Это выражено небрежно, ничего особенного здесь нет, но мы отметим такие фразы, как «доставляет мне» и «формы бытия», предполагающие, что другие люди способны разделить это наслаждение. (Кстати, странное обозначение «любознательности» как толкования «искусства» помогает попутно объяснить страстное влечение Набокова к цветистым выражениям, свойственным заумной учености.) Список гипсовых писателей — в который мы можем добавить Конрада — более интересен. Роман слишком уж покладист. Он может быть набит фактами, фотографиями, содержать в себе доктрины или памфлеты; он может быть старательно отлит в форму некоей неотступной моралистической мысли, но Набоков находит все это презренным и препятствующим эстетическому наслаждению. Вот почему его сочинения сплошь причудливо-фантастичны; и все в них — род шутки. Он использует благодатную почву прозы, его невероятные извивы и цветения сами по себе — пародии на преобладающие повествовательные стили; когда все это живо движется, то имеет эффект фарса, а когда утончено, то пародирует самое себя. Моральные données[104] его романов абсурдно двусмысленны, отсюда наше длительное замешательство перед «Лолитой». Гумберт выказывает великую утонченность, испытывая отвращение к гостям, чья благопристойность не позволяет им спустить воду в уборной, или к нарочито британскому произношению Куильти с его «густой кровью», вытекающей из него, когда в его тело вонзаются пули; но вся эта утонченность не поможет уцелеть восхитительной крошечности Лолиты.
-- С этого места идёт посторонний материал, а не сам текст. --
Lemma unchanged_validate_custom_certificate_files c : framed eq (validate_custom_certificate_files c).
Proof. unfold validate_custom_certificate_files. neutral. Qed.

Lemma unchanged_load_request r : framed eq (load_request Url_parse root r).
Proof. unfold load_request. neutral. Qed.

Lemma neutral_persist_rollback_snapshot c s : neutral (persist_rollback_snapshot c s).
Proof. unfold persist_rollback_snapshot. neutral. Qed.

Lemma neutral_running r : neutral (effect (set_running r)).
Proof. neutral. Qed.

Lemma neutral_set_locked b : neutral (effect (set_locked b)).
Proof. neutral. Qed.

Lemma neutral_secrets s : neutral (effect (set_secrets_json s)).
Proof. neutral. Qed.
End operations.

#[export] Hint Resolve unchanged_detect_docker unchanged_read_file unchanged_pull_release_images unchanged_resolve_traefik_latest
  unchanged_ensure_recorded_images unchanged_verify_backup backups_create_backup unchanged_get_state
  unchanged_validate_custom_certificate_files unchanged_load_request neutral_persist_rollback_snapshot neutral_running
  neutral_set_locked neutral_secrets : neutral.

(** ** Rules *)

Section rules.
Context {V A B : Type} (seen : Core -> V).
Implicit Types (Q : A -> V -> Prop) (E K : V -> Prop) (v : V).

Lemma cwp_ret (a : A) Q E K v : Q a v -> pwp seen (mret a) Q E K v.
Proof. by intros ? w <-. Qed.

Lemma cwp_bind (m : M A) (k : A -> M B) (Q : B -> V -> Prop) E K v :
  pwp seen m (fun a => pwp seen (k a) Q E K) E K v -> pwp seen (m ≫= k) Q E K v.
Proof.
  intros Hm w Hw. specialize (Hm w Hw). unfold mbind, method_bind.
  destruct (m w) as [w' [a|e| |]]; [by apply Hm|done..].
Qed.

Lemma cwp_mono (m : M A) Q Q' E E' K K' v :
  pwp seen m Q E K v -> (forall a v, Q a v -> Q' a v) -> (forall v, E v -> E' v) -> (forall v, K v -> K' v) ->
  pwp seen m Q' E' K' v.
Proof. intros Hm HQ HE HK w Hw. specialize (Hm w Hw). destruct (m w) as [w' [a|e| |]]; eauto. Qed.

Lemma cwp_lift (r : res anyhow A) Q E K v :
  (forall a, r = Ok a -> Q a v) -> E v -> K v -> pwp seen (lift r) Q E K v.
Proof. intros HQ HE HK w <-. unfold lift. destruct r; auto. Qed.

Lemma cwp_err e Q E K v : E v -> pwp seen (lift (Err e) : M A) Q E K v.
Proof. by intros ? w <-. Qed.

Lemma cwp_framed (R : relation Core) (m : M A) Q E K v :
  framed R m -> (forall c c', R c c' -> seen c = v -> (forall a, Q a (seen c')) /\ E (seen c') /\ K (seen c')) ->
  pwp seen m Q E K v.
Proof.
  intros Hm H w Hw. specialize (Hm w). destruct (H _ _ Hm Hw) as (HQ & HE & HK). by destruct (m w) as [w' [a|e| |]].
Qed.

Lemma cwp_catch (m : M A) (Q : res anyhow A -> V -> Prop) E K v :
  pwp seen m (fun a => Q (Ok a)) (fun v => forall e, Q (Err e) v) K v -> pwp seen (catch m) Q E K v.
Proof. intros Hm w Hw. specialize (Hm w Hw). unfold catch. destruct (m w) as [w' [a|e| |]]; auto. Qed.
End rules.

Lemma cwp_ignore {V A} (seen : Core -> V) (m : M A) Q E K v :
  pwp seen m (fun _ => Q tt) (Q tt) K v -> pwp seen (ignore m) Q E K v.
Proof.
  intros Hm. unfold ignore. apply cwp_bind, cwp_catch. eapply cwp_mono; [exact Hm|..]; cbn; auto using cwp_ret.
Qed.

Lemma cwp_effect {V} (seen : Core -> V) f g Q E K v :
  (forall c, seen (f c) = g (seen c)) -> Q tt (g v) -> E v -> E (g v) -> K v -> K (g v) -> pwp seen (effect f) Q E K v.
Proof.
  intros Hf HQ HE HE' HK HK' w <-. unfold effect.
  destruct (fates (input w)) as [|[|d|d] l]; cbn; rewrite ?Hf; auto; destruct d; cbn; rewrite ?Hf; auto.
Qed.

Section rules.
Implicit Types (E K : View -> Prop) (v : View).

Lemma cwp_neutral {A} (m : M A) (Q : A -> View -> Prop) E K v :
  neutral m -> (forall a, Q a v) -> E v -> K v -> cwp m Q E K v.
Proof. intros Hm HQ HE HK. eapply cwp_framed; [exact Hm|]. intros c c' Hc <-. rewrite Hc. auto. Qed.

Lemma cwp_get_core Q E K v : (forall c, view c = v -> Q c v) -> cwp get_core Q E K v.
Proof. intros HQ w <-. cbn. auto. Qed.

Lemma cwp_get_state Q E K v : Q (v_mem v) v -> cwp get_state Q E K v.
Proof. by intros HQ w <-. Qed.

Lemma cwp_set_state st Q E K v : Q tt (with_mem st v) -> cwp (set_state st) Q E K v.
Proof. by intros HQ w <-. Qed.

Lemma cwp_on_state f Q E K v :
  (forall st, f (v_mem v) = Ok st -> Q tt (with_mem st v)) -> E v -> K v -> cwp (on_state f) Q E K v.
Proof.
  intros HQ HE HK. unfold on_state. apply cwp_bind, cwp_get_state, cwp_bind, cwp_lift; auto.
  intros st Hst. apply cwp_set_state; auto.
Qed.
Скверно то, что мы все (жители обоих полушарий земли) будто бы не находим ничего особенного в любовной связи с девочкой — что продемонстрировано с утонченным негодованием — и даже относимся к этому с одобрением: «Нет ровно ничего дурного (твердят в унисон оба полушария) в том, что сорокалетний изверг, благословленный служителем культа и разбухший от алкоголя, сбрасывает с себя насквозь мокрую от пота праздничную ветошь и въезжает по рукоять в юную жену». Гумберт не изверг и не пьяница, ему нет сорока, он чистоплотен и не женат. Он, как и его создатель-романист, морально ограничен интересами наслаждения. И хотя его трактовка нашего «нормального» отношения к этому отвратительна и смехотворна, его изоляция неизбежно трагична. Набоковский жанр фактически — трагифарс. И здесь даже просматривается некоторое его сходство с Грэмом Грином, который также был способен всматриваться в бездну сквозь шутку; но гораздо больше общего у него со Стерном.